> **What to work on**
Reproduce the records below exactly as they are written.

Stored data entries
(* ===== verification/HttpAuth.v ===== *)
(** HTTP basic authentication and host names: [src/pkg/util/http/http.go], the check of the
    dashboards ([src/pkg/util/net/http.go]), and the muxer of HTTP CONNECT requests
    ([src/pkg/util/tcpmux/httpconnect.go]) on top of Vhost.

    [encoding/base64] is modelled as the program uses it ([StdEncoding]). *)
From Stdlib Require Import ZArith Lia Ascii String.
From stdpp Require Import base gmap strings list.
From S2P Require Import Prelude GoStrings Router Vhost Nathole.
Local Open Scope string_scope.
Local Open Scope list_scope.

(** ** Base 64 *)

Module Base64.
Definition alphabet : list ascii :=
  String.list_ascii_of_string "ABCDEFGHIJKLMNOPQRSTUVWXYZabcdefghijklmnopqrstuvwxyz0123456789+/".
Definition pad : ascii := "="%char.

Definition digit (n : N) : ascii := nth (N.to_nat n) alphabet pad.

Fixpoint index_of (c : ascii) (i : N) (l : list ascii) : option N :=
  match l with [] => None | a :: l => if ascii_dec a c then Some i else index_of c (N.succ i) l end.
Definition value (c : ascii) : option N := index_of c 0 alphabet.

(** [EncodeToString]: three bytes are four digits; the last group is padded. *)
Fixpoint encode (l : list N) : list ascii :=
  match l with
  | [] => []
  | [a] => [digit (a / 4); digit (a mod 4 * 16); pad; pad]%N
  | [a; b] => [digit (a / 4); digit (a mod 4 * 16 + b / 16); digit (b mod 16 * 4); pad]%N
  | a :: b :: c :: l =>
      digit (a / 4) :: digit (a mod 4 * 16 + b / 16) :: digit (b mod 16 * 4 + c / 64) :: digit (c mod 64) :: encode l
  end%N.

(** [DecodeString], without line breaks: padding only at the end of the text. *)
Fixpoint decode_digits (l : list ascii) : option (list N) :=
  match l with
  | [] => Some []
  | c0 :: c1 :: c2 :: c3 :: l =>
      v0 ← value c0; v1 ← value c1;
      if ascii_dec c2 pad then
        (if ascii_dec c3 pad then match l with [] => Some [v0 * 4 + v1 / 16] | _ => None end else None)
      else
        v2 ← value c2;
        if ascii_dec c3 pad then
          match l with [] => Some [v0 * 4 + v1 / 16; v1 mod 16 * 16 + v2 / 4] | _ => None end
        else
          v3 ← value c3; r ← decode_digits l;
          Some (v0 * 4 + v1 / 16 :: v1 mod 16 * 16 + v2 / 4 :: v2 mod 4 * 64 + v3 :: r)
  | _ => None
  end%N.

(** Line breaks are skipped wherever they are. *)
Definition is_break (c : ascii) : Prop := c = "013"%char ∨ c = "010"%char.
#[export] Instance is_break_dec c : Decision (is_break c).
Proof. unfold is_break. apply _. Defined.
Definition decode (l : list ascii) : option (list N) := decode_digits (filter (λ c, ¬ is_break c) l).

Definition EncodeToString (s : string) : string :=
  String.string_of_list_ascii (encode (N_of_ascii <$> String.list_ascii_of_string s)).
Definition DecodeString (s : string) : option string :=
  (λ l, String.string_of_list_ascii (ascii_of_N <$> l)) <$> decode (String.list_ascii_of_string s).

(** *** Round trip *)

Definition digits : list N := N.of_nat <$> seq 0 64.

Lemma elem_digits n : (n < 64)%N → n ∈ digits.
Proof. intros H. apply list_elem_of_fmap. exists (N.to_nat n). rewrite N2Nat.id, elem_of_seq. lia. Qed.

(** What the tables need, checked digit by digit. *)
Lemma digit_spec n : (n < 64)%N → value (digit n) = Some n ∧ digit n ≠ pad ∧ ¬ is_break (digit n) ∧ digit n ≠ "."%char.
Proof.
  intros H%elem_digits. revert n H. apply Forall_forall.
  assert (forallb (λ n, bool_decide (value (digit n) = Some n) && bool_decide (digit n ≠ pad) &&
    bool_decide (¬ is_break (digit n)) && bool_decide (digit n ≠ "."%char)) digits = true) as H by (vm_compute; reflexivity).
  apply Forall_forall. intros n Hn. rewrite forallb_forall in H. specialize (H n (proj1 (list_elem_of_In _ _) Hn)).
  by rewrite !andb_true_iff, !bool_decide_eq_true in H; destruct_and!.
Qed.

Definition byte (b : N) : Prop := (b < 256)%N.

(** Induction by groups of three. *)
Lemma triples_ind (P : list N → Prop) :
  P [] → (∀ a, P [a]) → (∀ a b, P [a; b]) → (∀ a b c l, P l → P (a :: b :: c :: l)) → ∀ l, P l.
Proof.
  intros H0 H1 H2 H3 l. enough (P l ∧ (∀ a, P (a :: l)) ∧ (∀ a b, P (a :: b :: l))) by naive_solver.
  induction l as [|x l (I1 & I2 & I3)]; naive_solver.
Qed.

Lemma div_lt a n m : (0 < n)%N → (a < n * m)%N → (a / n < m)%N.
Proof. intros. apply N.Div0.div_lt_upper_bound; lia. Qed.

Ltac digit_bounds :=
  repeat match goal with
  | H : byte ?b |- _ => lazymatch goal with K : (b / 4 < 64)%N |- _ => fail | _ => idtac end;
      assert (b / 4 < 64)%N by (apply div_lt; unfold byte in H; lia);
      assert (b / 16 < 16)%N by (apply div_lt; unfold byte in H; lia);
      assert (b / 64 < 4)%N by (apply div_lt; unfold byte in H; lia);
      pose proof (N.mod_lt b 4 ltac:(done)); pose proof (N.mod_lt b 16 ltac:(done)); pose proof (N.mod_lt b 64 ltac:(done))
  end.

> **Response**
(* ===== verification/HttpAuth.v ===== *)
(** HTTP basic authentication and host names: [src/pkg/util/http/http.go], the check of the
    dashboards ([src/pkg/util/net/http.go]), and the muxer of HTTP CONNECT requests
    ([src/pkg/util/tcpmux/httpconnect.go]) on top of Vhost.

    [encoding/base64] is modelled as the program uses it ([StdEncoding]). *)
From Stdlib Require Import ZArith Lia Ascii String.
From stdpp Require Import base gmap strings list.
From S2P Require Import Prelude GoStrings Router Vhost Nathole.
Local Open Scope string_scope.
Local Open Scope list_scope.

(** ** Base 64 *)

Module Base64.
Definition alphabet : list ascii :=
  String.list_ascii_of_string "ABCDEFGHIJKLMNOPQRSTUVWXYZabcdefghijklmnopqrstuvwxyz0123456789+/".
Definition pad : ascii := "="%char.

Definition digit (n : N) : ascii := nth (N.to_nat n) alphabet pad.

Fixpoint index_of (c : ascii) (i : N) (l : list ascii) : option N :=
  match l with [] => None | a :: l => if ascii_dec a c then Some i else index_of c (N.succ i) l end.
Definition value (c : ascii) : option N := index_of c 0 alphabet.

(** [EncodeToString]: three bytes are four digits; the last group is padded. *)
Fixpoint encode (l : list N) : list ascii :=
  match l with
  | [] => []
  | [a] => [digit (a / 4); digit (a mod 4 * 16); pad; pad]%N
  | [a; b] => [digit (a / 4); digit (a mod 4 * 16 + b / 16); digit (b mod 16 * 4); pad]%N
  | a :: b :: c :: l =>
      digit (a / 4) :: digit (a mod 4 * 16 + b / 16) :: digit (b mod 16 * 4 + c / 64) :: digit (c mod 64) :: encode l
  end%N.

(** [DecodeString], without line breaks: padding only at the end of the text. *)
Fixpoint decode_digits (l : list ascii) : option (list N) :=
  match l with
  | [] => Some []
  | c0 :: c1 :: c2 :: c3 :: l =>
      v0 ← value c0; v1 ← value c1;
      if ascii_dec c2 pad then
        (if ascii_dec c3 pad then match l with [] => Some [v0 * 4 + v1 / 16] | _ => None end else None)
      else
        v2 ← value c2;
        if ascii_dec c3 pad then
          match l with [] => Some [v0 * 4 + v1 / 16; v1 mod 16 * 16 + v2 / 4] | _ => None end
        else
          v3 ← value c3; r ← decode_digits l;
          Some (v0 * 4 + v1 / 16 :: v1 mod 16 * 16 + v2 / 4 :: v2 mod 4 * 64 + v3 :: r)
  | _ => None
  end%N.

(** Line breaks are skipped wherever they are. *)
Definition is_break (c : ascii) : Prop := c = "013"%char ∨ c = "010"%char.
#[export] Instance is_break_dec c : Decision (is_break c).
Proof. unfold is_break. apply _. Defined.
Definition decode (l : list ascii) : option (list N) := decode_digits (filter (λ c, ¬ is_break c) l).

Definition EncodeToString (s : string) : string :=
  String.string_of_list_ascii (encode (N_of_ascii <$> String.list_ascii_of_string s)).
Definition DecodeString (s : string) : option string :=
  (λ l, String.string_of_list_ascii (ascii_of_N <$> l)) <$> decode (String.list_ascii_of_string s).

(** *** Round trip *)

Definition digits : list N := N.of_nat <$> seq 0 64.

Lemma elem_digits n : (n < 64)%N → n ∈ digits.
Proof. intros H. apply list_elem_of_fmap. exists (N.to_nat n). rewrite N2Nat.id, elem_of_seq. lia. Qed.

(** What the tables need, checked digit by digit. *)
Lemma digit_spec n : (n < 64)%N → value (digit n) = Some n ∧ digit n ≠ pad ∧ ¬ is_break (digit n) ∧ digit n ≠ "."%char.
Proof.
  intros H%elem_digits. revert n H. apply Forall_forall.
  assert (forallb (λ n, bool_decide (value (digit n) = Some n) && bool_decide (digit n ≠ pad) &&
    bool_decide (¬ is_break (digit n)) && bool_decide (digit n ≠ "."%char)) digits = true) as H by (vm_compute; reflexivity).
  apply Forall_forall. intros n Hn. rewrite forallb_forall in H. specialize (H n (proj1 (list_elem_of_In _ _) Hn)).
  by rewrite !andb_true_iff, !bool_decide_eq_true in H; destruct_and!.
Qed.

Definition byte (b : N) : Prop := (b < 256)%N.

(** Induction by groups of three. *)
Lemma triples_ind (P : list N → Prop) :
  P [] → (∀ a, P [a]) → (∀ a b, P [a; b]) → (∀ a b c l, P l → P (a :: b :: c :: l)) → ∀ l, P l.
Proof.
  intros H0 H1 H2 H3 l. enough (P l ∧ (∀ a, P (a :: l)) ∧ (∀ a b, P (a :: b :: l))) by naive_solver.
  induction l as [|x l (I1 & I2 & I3)]; naive_solver.
Qed.

Lemma div_lt a n m : (0 < n)%N → (a < n * m)%N → (a / n < m)%N.
Proof. intros. apply N.Div0.div_lt_upper_bound; lia. Qed.

Ltac digit_bounds :=
  repeat match goal with
  | H : byte ?b |- _ => lazymatch goal with K : (b / 4 < 64)%N |- _ => fail | _ => idtac end;
      assert (b / 4 < 64)%N by (apply div_lt; unfold byte in H; lia);
      assert (b / 16 < 16)%N by (apply div_lt; unfold byte in H; lia);
      assert (b / 64 < 4)%N by (apply div_lt; unfold byte in H; lia);
      pose proof (N.mod_lt b 4 ltac:(done)); pose proof (N.mod_lt b 16 ltac:(done)); pose proof (N.mod_lt b 64 ltac:(done))
  end.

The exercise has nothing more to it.